Information about calamari population dynamics is important because increased levels of fishing effort provides anecdotal evidence that exploitation levels may be increasing. Under this scenario, maintenance of critical habitats becomes even more important.

Although much work has been done on the biology of southern calamari, Fisheries Victoria's last stock assessment concluded that little is known about their spawning habitat, spawning behaviour and movement patterns in Victoria.

Understanding the spawning needs of calamari is necessary to ensure the ongoing management, success and enhancement of this presently sustainable fishery.
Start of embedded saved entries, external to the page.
(** C3.  The tick-triggered transition fires for an event when a
    tick, with no reminder firing, finds that event the latest one, ON,
    and the ledger check answers "not processed"; then the main modal
    opens and the [SHOWING_MODAL] row is appended, unless its insert
    fails, in which case the database stays as it was.  A tick that
    opens the main modal does so through the reminder branch or
    through this transition.  Along any sequence of invocations (the
    sensor pipeline writing in between) in which no exception leaves a
    helper and the ledger can be read and written, the transition
    fires at most once for an event, and never once the event has a
    row; when only the read is required to succeed, still at most one
    [SHOWING_MODAL] row is appended for the event, and none once it
    has a row.  When the ledger read fails the transition fires
    whatever rows the event has. *)
Theorem auto_prompt_at_most_once (eid : Z) :
  (forall steps s db,
      (forall st, In st steps -> ledger_works (step_env st)) ->
      (firings eid steps s db
       <= if select_processed (Some eid) db then 0 else 1)%nat)
  /\
  (forall steps s db,
      (forall st, In st steps ->
                  db_error (at_is_event_processed (step_env st)) = false) ->
      (shown eid (processed_events (snd (run steps s db)))
       <= shown eid (processed_events db)
          + (if select_processed (Some eid) db then 0 else 1))%nat)
  /\
  (forall e s db,
      nothing_escapes e ->
      auto_prompt_fires e db eid = true ->
      main_modal (fst (invoke e s db)) = true /\
      (db_error (at_record_event_as_processed e) = false ->
       exists pid ts,
         processed_events (snd (invoke e s db))
         = (processed_events db
              ++ [mkProcessed pid eid "SHOWING_MODAL" ts])%list) /\
      (db_error (at_record_event_as_processed e) = true ->
       snd (invoke e s db) = db))
  /\
  (forall e s db,
      nothing_escapes e ->
      triggered_by e "interval-component" ->
      modal_open_state s = false ->
      main_modal (fst (invoke e s db)) = true ->
      reminder_guard (fst (seen_last e db)) (snd (seen_last e db))
                     (fst (seen_due e db)) = true
      \/ exists n, auto_prompt_fires e db n = true)
  /\
  (forall e db,
      db_error (at_is_event_processed e) = false ->
      select_processed (Some eid) db = true ->
      auto_prompt_fires e db eid = false)
  /\
  (forall e db,
      triggered_by e "interval-component" ->
      db_error (at_is_event_processed e) = true ->
      seen_last e db = (Some eid, "ON") ->
      eid <> 0 ->
      reminder_guard (Some eid) "ON" (fst (seen_due e db)) = false ->
      auto_prompt_fires e db eid = true).
Proof.
  split; [|split; [|split; [|split; [|split]]]].
  - intros steps s db Hw. now apply firings_at_most_once.
  - intros steps s db Hread. now apply ledger_row_bound.
  - intros e s db NE Hf.
    rewrite (auto_prompt_outcome e s db eid NE Hf). cbn [fst snd].
    split; [reflexivity|]. split; intros ->; [|reflexivity].
    do 2 eexists. reflexivity.
  - intros e s db. apply tick_opening_has_a_cause.
  - intros e db. apply processed_event_never_fires.
  - intros e db Htick D Hlast Hne G.
    unfold auto_prompt_fires, seen_processed, prompt_guard.
    rewrite (proj2 (is_tick_triggered e) Htick), Hlast, D. cbn [fst snd].
    rewrite G, truthy_Some by assumption. cbn. now rewrite Z.eqb_refl.
Qed.
(** On records that have a Quality string the sort returns: it neither
    misses a key nor compares [None]. *)
Lemma sort_cells_ok (cells : list record) :
  Forall has_quality cells -> sort_cells cells = Ok (sort_desc quality_lt cells).
Proof.
  intros H. unfold sort_cells. rewrite (mapM_sort_key cells H). simpl.
  assert (forallb is_str (map (fun el => PStr (quality_of el)) cells) = true) as ->.
  { clear H. by induction cells. }
  by rewrite andb_false_r.
Qed.

(** C7: sorting a sorted list of records again gives the same list, and
    for each Quality string the records that carry it are in the same order
    after the sort as before. *)
Theorem sort_cells_idempotent_stable (cells : list record) :
  Forall has_quality cells ->
  exists sorted,
    sort_cells cells = Ok sorted
    /\ sort_cells sorted = Ok sorted
    /\ forall q : string,
         filter (fun el : record => el !! "Quality" = Some (PStr q)) sorted
         = filter (fun el : record => el !! "Quality" = Some (PStr q)) cells.
Proof.
  intros H. exists (sort_desc quality_lt cells). split; [|split].
  - by apply sort_cells_ok.
  - rewrite sort_cells_ok.
    + f_equal. apply sort_desc_idemp, quality_lt_asym.
    + by rewrite (sort_desc_perm quality_lt cells).
  - intros q. apply sort_desc_filter. intros x y Hx Hy.
    unfold quality_lt, quality_of. rewrite Hx, Hy. apply string_ltb_irrefl.
Qed.

(** C10: the sorted list is a permutation of the list given. *)
Theorem sort_cells_permutation (cells : list record) :
  Forall has_quality cells ->
  exists sorted, sort_cells cells = Ok sorted /\ cells ≡ₚ sorted.
Proof.
  intros H. exists (sort_desc quality_lt cells). split.
  - by apply sort_cells_ok.
  - symmetry. apply sort_desc_perm.
Qed.

Lemma sort_cells_idempotent_stable_witness :
  let cells := [access_point "a" " 50 %"; access_point "b" "100 %";
                access_point "c" " 50 %"] in
  exists sorted,
    sort_cells cells = Ok sorted
    /\ sort_cells sorted = Ok sorted
    /\ forall q : string,
         filter (fun el : record => el !! "Quality" = Some (PStr q)) sorted
         = filter (fun el : record => el !! "Quality" = Some (PStr q)) cells.
Proof.
  apply (sort_cells_idempotent_stable
           [access_point "a" " 50 %"; access_point "b" "100 %";
            access_point "c" " 50 %"]).
  repeat constructor; eexists; vm_compute; reflexivity.
Defined.

Lemma sort_cells_permutation_witness :
  let cells := [access_point "a" " 50 %"; access_point "b" "100 %"] in
  exists sorted, sort_cells cells = Ok sorted /\ cells ≡ₚ sorted.
Proof.
  apply (sort_cells_permutation
           [access_point "a" " 50 %"; access_point "b" "100 %"]).
  repeat constructor; eexists; vm_compute; reflexivity.
Defined.

(** ** The formatted percentage and its order *)

Lemma quality_format_ltb (a b : Z) :
  (0 <= a <= 100)%Z -> (0 <= b <= 100)%Z ->
  String.ltb (quality_format a) (quality_format b) = (a <? b)%Z.
Proof.
  intros Ha Hb.
  assert (forallb (fun m =>
            forallb (fun n =>
              Bool.eqb (String.ltb (quality_format (Z.of_nat m))
                                   (quality_format (Z.of_nat n)))
                       (Z.of_nat m <? Z.of_nat n)%Z)
              (seq 0 101)) (seq 0 101) = true) as Hall
    by (vm_compute; reflexivity).
  rewrite forallb_forall in Hall.
  specialize (Hall (Z.to_nat a)). rewrite forallb_forall in Hall.
  specialize (Hall ltac:(apply in_seq; lia) (Z.to_nat b) ltac:(apply in_seq; lia)).
  rewrite !Z2Nat.id in Hall by lia.
  by apply Bool.eqb_prop in Hall.
Qed.

(** C8: for whole percentages [0 <= a < b <= 100] the formatted string of
    [a] is below that of [b], so that on records whose Quality is such a
    string the sort by the string is the sort by the number. *)
Theorem quality_format_order (a b : Z) (percent : record -> Z) (cells : list record) :
  (0 <= a)%Z -> (a < b)%Z -> (b <= 100)%Z ->
  Forall (quality_is_percent percent) cells ->
  String.ltb (quality_format a) (quality_format b) = true
  /\ sort_cells cells
     = Ok (sort_desc (fun x y => (percent x <? percent y)%Z) cells).
Proof.
  intros Ha Hab Hb Hcells. split.
  - rewrite quality_format_ltb by lia. by apply Z.ltb_lt.
  - rewrite sort_cells_ok.
    + f_equal. apply sort_desc_ext. intros x y Hx Hy.
      rewrite Forall_forall in Hcells.
      destruct (Hcells x Hx) as [Hpx Hqx], (Hcells y Hy) as [Hpy Hqy].
      unfold quality_lt, quality_of. rewrite Hqx, Hqy.
      by apply quality_format_ltb.
    + eapply Forall_impl; [exact Hcells|]. intros el [_ Hq]. by eexists.
Qed.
This project, funded by recreational fishing licences, aimed to fill our knowledge gaps on spawning variability, habitat use and movement in Port Phillip Bay.

We found that:

  • calamari are capable of spawning throughout the year with peak spawning occurring between spring and summer;
  • habitats of southern and western Port Phillip Bay are more important for reproduction and egg laying compared with habitats in the north and east;
  • calamari prefer to attach egg strands to seagrass including Amphibolis antarctica, Zostera spp. and a variety of macro algae (seaweeds) found in southern and western Port Phillip Bay;
  • larger calamari were found in southern Port Phillip Bay compared with northern regions;
  • individual calamari are capable of moving relatively large distances but stay resident in southern Port Phillip Bay during spawning for about one week before moving away; and
  • charter operators are willing to participate in recording recreational catch in logbooks.

Although localised depletion through intense fishing of spawning aggregations can occur, their biological, spawning and movement characteristics favours replenishment of population numbers.

Fisheries Victoria now has a greater understanding of the temporal and spatial spawning variability of this species, their use of various habitats, and a potential tool for monitoring fishing effort.  This will be incorporated into future stock assessments with the objective of maintaining this as a sustainable fishery.